Dalam kehidupan masyarakat kita sering bertemu dengan orang-orang yang mendapat "barokah" dari Allah dalam bentuk:
a.Orang yang meninggal dunia dengan tenang, khusnul khotimah.
b.Orang yang meninggalkan keturunan manusia-manusia yang saleh.
c.Orang-orang yang di masa tuanya senang walaupun di masa muda penuh kesulitan.
d.Orang-orang yang dalam kesulitan selalu mendapat pertolongan Allah.
e.Orang-orang yang menjalani hidup senantiasa dalam keadaan tenang-tenteram.
f.
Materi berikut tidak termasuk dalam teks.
(* ===== verification/TriggerImport.v ===== *)
(** From a declared event trigger to its runs: the importer stores the trigger of a
    definition, the router loads it as declared, and a matching event starts a run of
    the job. *)

From S2P Require Import Prelude Tables Store TxLogic RunOps JobDef StepGraph StepTheorems Validate ValidateTheorems RuntimeSpec Importer ImportTheorems TriggerChain ChainTheorems EventTrigger EventTheorems RouteTheorems.

(** * The trigger row through an apply *)

(** The rest of an apply leaves the trigger rows alone. *)
Definition keeps_triggers {A} (m : CatTx A) : Prop := ∀ c a c', m c = inr (a, c') → c_triggers c' = c_triggers c.

Lemma cat_bind_inr {A B} (m : CatTx A) (k : A → CatTx B) c b c' : (m ≫= k) c = inr (b, c') →
  ∃ a c1, m c = inr (a, c1) ∧ k a c1 = inr (b, c').
Proof. unfold mbind, CatTx_bind. destruct (m c) as [e|[a c1]]; [done|]. intros H. eauto. Qed.

Lemma keeps_bind {A B} (m : CatTx A) (k : A → CatTx B) : keeps_triggers m → (∀ a, keeps_triggers (k a)) → keeps_triggers (m ≫= k).
Proof. intros Hm Hk c b c' (a & c1 & H1 & H2)%cat_bind_inr. rewrite (Hk _ _ _ _ H2). by eapply Hm. Qed.

Lemma keeps_ret {A} (a : A) : keeps_triggers (mret a : CatTx A).
Proof. by intros c b c' [= _ <-]. Qed.

Lemma keeps_read {A} (f : Catalog → A) : keeps_triggers (catRead f).
Proof. by intros c b c' [= _ <-]. Qed.

Lemma keeps_lift {A} (m : checked A) : keeps_triggers (catLift m).
Proof. intros c b c'. unfold catLift. destruct m; [done|]. by intros [= _ <-]. Qed.

Lemma keeps_throw {A} e : keeps_triggers (catThrow e : CatTx A).
Proof. by intros c b c'. Qed.

Lemma keeps_newID : keeps_triggers newID.
Proof. by intros c b c' [= _ <-]. Qed.

Lemma keeps_write f : (∀ c, c_triggers (f c) = c_triggers c) → keeps_triggers (catWrite f).
Proof. intros H c b c' [= _ <-]. apply H. Qed.

Create HintDb cat.
#[local] Hint Resolve keeps_ret keeps_read keeps_lift keeps_throw keeps_newID : cat.

Ltac cat_step :=
  match goal with
  | |- keeps_triggers (_ ≫= _) => apply keeps_bind; [|intros ?]
  | |- keeps_triggers (catWrite _) => apply keeps_write; intros ?; reflexivity
  | |- keeps_triggers (if ?b then _ else _) => destruct b
  | |- keeps_triggers (match ?x with _ => _ end) => destruct x
  | |- keeps_triggers (let _ := _ in _) => cbv zeta
  | |- _ => solve [eauto with cat]
  end.
Ltac cat_solve := repeat cat_step.

Lemma keeps_task now job def existing i s : keeps_triggers (reconcileTaskTx now job def existing i s).
Proof. unfold reconcileTaskTx, existingAtom, reconcileAtomTx. cat_solve. Qed.
#[local] Hint Resolve keeps_task : cat.

Lemma keeps_steps now job def existing steps : ∀ i m, keeps_triggers (reconcileSteps now job def existing i steps m).
Proof. induction steps as [|s l IH]; intros i m; simpl; cat_solve. Qed.
#[local] Hint Resolve keeps_steps : cat.

Lemma keeps_unseen seen rows : keeps_triggers (retireUnseen seen rows).
Proof. induction rows as [|t l IH]; simpl; cat_solve. Qed.
#[local] Hint Resolve keeps_unseen : cat.

Lemma keeps_tasks now job def : keeps_triggers (reconcileTasksTx now job def).
Proof. unfold reconcileTasksTx. cat_solve. Qed.

Lemma keeps_edges map_order job steps succs tb : keeps_triggers (reconcileEdgesTx map_order job steps succs tb).
Proof.
  assert (∀ j m from u l, keeps_triggers (edgesFrom j m from u l)) as H1 by (intros j m from u l; induction l as [|x l IH]; simpl; cat_solve).
  assert (∀ j l, keeps_triggers (buildEdges j succs tb l)) as H2 by (intros j l; induction l as [|x l IH]; simpl; cat_solve).
  unfold reconcileEdgesTx. cat_solve.
Qed.
#[local] Hint Resolve keeps_edges : cat.

Lemma keeps_callbacks now Marshal job cbs : keeps_triggers (reconcileCallbacksTx now Marshal job cbs).
Proof.
  assert (∀ e i s, keeps_triggers (reconcileCallbackLoop now Marshal job e i cbs s)) as H1
    by (induction cbs as [|x l IH]; intros e i s; simpl; cat_solve).
  assert (∀ s l, keeps_triggers (retireCallbacks s l)) as H2 by (intros s l; induction l as [|x l IH]; simpl; cat_solve).
  unfold reconcileCallbacksTx. cat_solve.
Qed.
#[local] Hint Resolve keeps_callbacks : cat.

Lemma keeps_job existing def opts trigger : keeps_triggers (upsertJobRowTx existing def opts trigger).
Proof. unfold upsertJobRowTx. cat_solve. Qed.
Orang-orang yang selalu dapat berbuat amal kebajikan dalam keadaan bagaimanapun dan di manapun.
Untuk mencapai keberkatan tersebut ada jalannya yaitu:
a.Memiliki keyakinan yang kokoh terhadap Allah SWT, rahmatnya, barokahnya.
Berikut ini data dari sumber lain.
(** What a branch task excludes is what its selections leave out. *)
Definition branches_answer (validate : bool) (t : uuid) (branches : list string) (db : DB) : Prop :=
  ∃ task sel, first (select (λ x, (t_ID x =? t)%N) (tasks_tbl db)) = Some task ∧
    branchSelection uuid_String validate None (t_Type task) (successorEdgesTx db task) branches db = inr (sel, db) ∧
    ∀ s, s ∈ adjacent p t → s ∈ an_excludes a t ↔ unselected sel s = true.

Lemma branches_same validate t branches db db' : same_catalog db db' → branches_answer validate t branches db → branches_answer validate t branches db'.
Proof.
  intros (E1 & E2 & E3) (task & sel & Hf & Hs & Hx). exists task, sel. rewrite E1. split_and!; [done| |done].
  assert (successorEdgesTx db' task = successorEdgesTx db task) as -> by (unfold successorEdgesTx; by rewrite E1, E2).
  revert Hs. unfold branchSelection. destruct (successorEdgesTx db task) as [|e l]; [by intros [= <-]|]. destruct (negb _); [by intros [= <-]|].
  unfold mbind, Tx_bind, successorNameMapTx, Query, catalogNames. rewrite E1. destruct (validate && _); [done|]. by intros [= <-].
Qed.

Lemma excluded_skipped t s : s ∈ adjacent p t → O t = TaskStatusSucceeded → s ∈ an_excludes a t → O s = TaskStatusSkipped.
Proof using HP HO.
  intros Hs Ht Hx. destruct (po_closed _ HP t s Hs) as [Hst _]. rewrite (HO s Hst).
  assert (excluded p a O s = true) as ->; [|done]. apply existsb_exists. exists t. split.
  - apply list_elem_of_In. by apply (go_edges _ (po_graph _ HP)).
  - rewrite Ht, str_eqb_refl. by apply bool_decide_eq_true.
Qed.

(** The effect of a completion on the other tasks: those it skips were pending, each is
    excluded by the branch or fails its rule, and no excluded one stays pending. *)
Definition advances (t : uuid) (ks : list uuid) (db db' : DB) : Prop :=
  skips ks db db' ∧ (∀ k, k ∈ ks → k ∈ pl_tasks p ∧ (k ∈ adjacent p t ∧ k ∈ an_excludes a t ∧ O t = TaskStatusSucceeded ∨ settled_unruled db' k)) ∧
  (O t = TaskStatusSucceeded → ∀ s, s ∈ adjacent p t → s ∈ an_excludes a t → statusof R db' s ≠ Some TaskStatusPending).

Lemma advanced slack validate ty now t branches db Q : rows_ok (bump (adjacent p t) slack) db → t ∈ pl_tasks p →
  O t = TaskStatusSucceeded → branches_answer validate t branches db →
  (∀ ks db', rows_ok slack db' → advances t ks db db' → Q ks db') →
  succeeds (advanceTaskTx uuid_String validate ty now R t branches) db Q.
Proof using HP HO.
  intros Hdb Ht HOt (task & sel & Hf & Hsel & Hx) HQ. apply succeeds_bind, (no_replay _ _ Hdb); [done|].
  apply succeeds_bind. eapply succeeds_mono; [|apply (task_edges_found _ _ _ (λ task' edges, task' = task ∧ edges = successorEdgesTx db task ∧
    ∀ s, s ∈ map e_ToTaskID edges ↔ s ∈ adjacent p t) Hdb Ht); intros task' Hf' _ Hs; rewrite Hf in Hf'; by injection Hf' as <-].
  intros task' db1 [-> Hs]. apply succeeds_bind. eapply succeeds_mono; [|exact Hs]. intros edges db2 (-> & -> & -> & He).
  apply succeeds_bind. unfold succeeds at 1. cbn [task_type_of]. rewrite Hsel.
  assert (∀ s, s ∈ adjacent p t → s ∈ pl_tasks p) as Hcl by (intros s Hin; by destruct (po_closed _ HP t s Hin)).
  apply succeeds_bind, (partitioned (bump (adjacent p t) slack)); [done| |].
  { intros e Hin. assert (e_ToTaskID e ∈ adjacent p t) as Hadj by (apply He, list_elem_of_fmap; by exists e).
    split; [by apply Hcl|]. intros Hu. apply (excluded_skipped t); [done|done|]. by apply Hx. }
  intros ks1 db1 Hdb1 (C1 & C2 & C3). set (ids := List.filter (λ s, negb (unselected sel s)) _).
  assert (∀ s, s ∈ ids → s ∈ adjacent p t) as Hids.
  { intros s (Hin & _)%list_elem_of_In%List.filter_In. by apply He, list_elem_of_In. }
  apply succeeds_bind. apply (decremented slack db1 ids).
  { eapply slack_le; [|exact Hdb1]. intros x. unfold bump. destruct (bool_decide (x ∈ ids)) eqn:Ex; [|case_bool_decide; lia]. apply bool_decide_eq_true, Hids in Ex. by rewrite bool_decide_eq_true_2. }
  intros db2 Hdb2 Hst2. apply succeeds_bind, (evaluated slack); [done| |].
  { intros r Hr. pose proof (read_rows _ _ ids Hdb2 r Hr) as Hrow. apply select_elem in Hr as [_ Hi]. unfold in_run in Hi.
    apply andb_true_iff in Hi as [_ Hi%bool_decide_eq_true]. split; [by apply Hcl, Hids|]. intros H0. eapply settled; [exact Hdb2|by apply Hcl, Hids|exact Hrow|done]. }
  intros evs ks2 db3 Hdb3 (E1 & E2 & _) Hev. apply succeeds_bind, (row_found _ _ Hdb3); [done|]. intros r _ _.
  apply succeeds_bind, (run_found _ _ Hdb3). intros jr _. apply succeeds_bind. apply succeeds_bind.
  apply (batch_stamped _ _ Hdb3). { intros e [->|Hin]%elem_of_cons; [done|by apply Hev]. }
  intros l. assert (∀ l db', (∃ e, db' = set_execution_events e db3) → succeeds (forTx l AppendTx) db' (λ _ db', ∃ e, db' = set_execution_events e db3)) as Hfor.
  { clear. induction l as [|x l IH]; intros db' (e & ->); [by exists e|]. cbn [forTx]. apply succeeds_bind, succeeds_append, IH.
    exists (execution_events (set_execution_events e db3) ++ [x]). by destruct db3. }
  eapply succeeds_mono; [|apply Hfor; exists (execution_events db3); by destruct db3]. intros [] db4 (e & ->).
  apply succeeds_ret, HQ; [by apply events_ok|]. pose proof (skips_app ks1 ks2 db db1 db3 C1 (skips_status _ _ _ _ Hst2 E1)) as HS.
  split_and!; [exact HS| |].
  - cbn [fst snd]. intros k [Hk|Hk]%elem_of_app.
    + destruct (C2 k Hk) as [Hkt [Hfrom|Hun]].
      2:{ split; [done|right]. apply (settled_mono db1); [|done]. intros q Hq. apply (skips_live ks2 db1 db3); [|exact Hq].
          by apply (skips_status _ _ _ _ Hst2). }
      split; [done|left]. apply list_elem_of_In, List.filter_In in Hfrom as [Hin Hu].
      apply list_elem_of_In, He in Hin. split_and!; [done|by apply Hx|done].
    + destruct (E2 k Hk) as [Hkt [Hfrom|?]]; [by apply elem_of_nil in Hfrom|by auto].
  - intros _ s Hs' Hxs. change (statusof R (set_execution_events e db3) s) with (statusof R db3 s). rewrite (proj2 E1), Hst2. case_bool_decide; [done|].
    apply C3, list_elem_of_In, List.filter_In. split; [by apply list_elem_of_In, He|by apply Hx].
Qed.

(** * The store calls of the executor *)

Definition tight : DB → Prop := rows_ok (λ _, 0%nat).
b.Memiliki amalan-amalan dalam hidup, di antaranya tidak meninggalkan shalat lima waktu, dzikir wirid, shalat tahajjud, membaca serta menghayati bacaan-bacaan Alquran, Asmaul Husna, sholawat nabi.
.
EMPAT TINGKATAN PEMAHAMAN AGAMA
1. Pemahaman syariat
Syara'a artinya jalan, dapat dimaksudkan sebagai hukum, metode. Syariat ini tertuang didalam hukum-hukum fikih yang harus dipahami dan dikerjakan sesuai dengan aturan-aturan yang ada. Tingkatan kesadaran: ada milikku, ada milikmu.

2.Pemahaman tarekat
Thoraqo artinya jalan, perbedaannya dengan syara'a: kalau syara'a jalan di dalam kota, maka thoraqo jalan ke luar kota yang lebih panjang. Oleh sebab itu, maka tarekat disebut juga jalan untuk memahami hakekat. Orang yang menggunakan jalan ini disebut penganut tarekat, yang dipimpin oleh seorang guru tarekat. Mereka yang memasuki tarekat berkehendak untuk mendapatkan ridha Allah, dan disebut al-muridin atau salik atau orang yang menuntut ilmu suluk. Banyak sekali perkumpulan tarekat seperti Naqsabandiah, Qadiriah, Tijaniah, Sanusiah, dsb. Pengikut tarekat melakukan wirid-wirid tertentu yang dibimbing oleh guru tarekat. Tingkat kesadaran: milikku adalah milikmu dan milikmu adalah milikku.

3. Pemahaman Hakekat
Haqqo artinya kebenaran. Wujud dari kebenaran yang dapat dilihat adalah kejujuran, keadilan cinta kasih. Pada tingkatan ini orang telah memahami makna ibadah yang dilakukan, misalnya "sholat mencegah kemunkaran", makna berzakat, makna berpuasa, makna berhaji. Tingkat kesadaran: tidak ada milikku, tidak ada milikmu.

4.Pemahaman Makrifat
 Asal katanya arofa artinya tahu ; kenal pada Sang Pencipta. Batinnya sudah dekat dengan Allah. Semua gerakannya lillahitaala, dan janji Allah untuk membantu setiap aktivitas orang tersebut: tidak ada aku, tidak ada kamu; yang ada hanyalah Allah.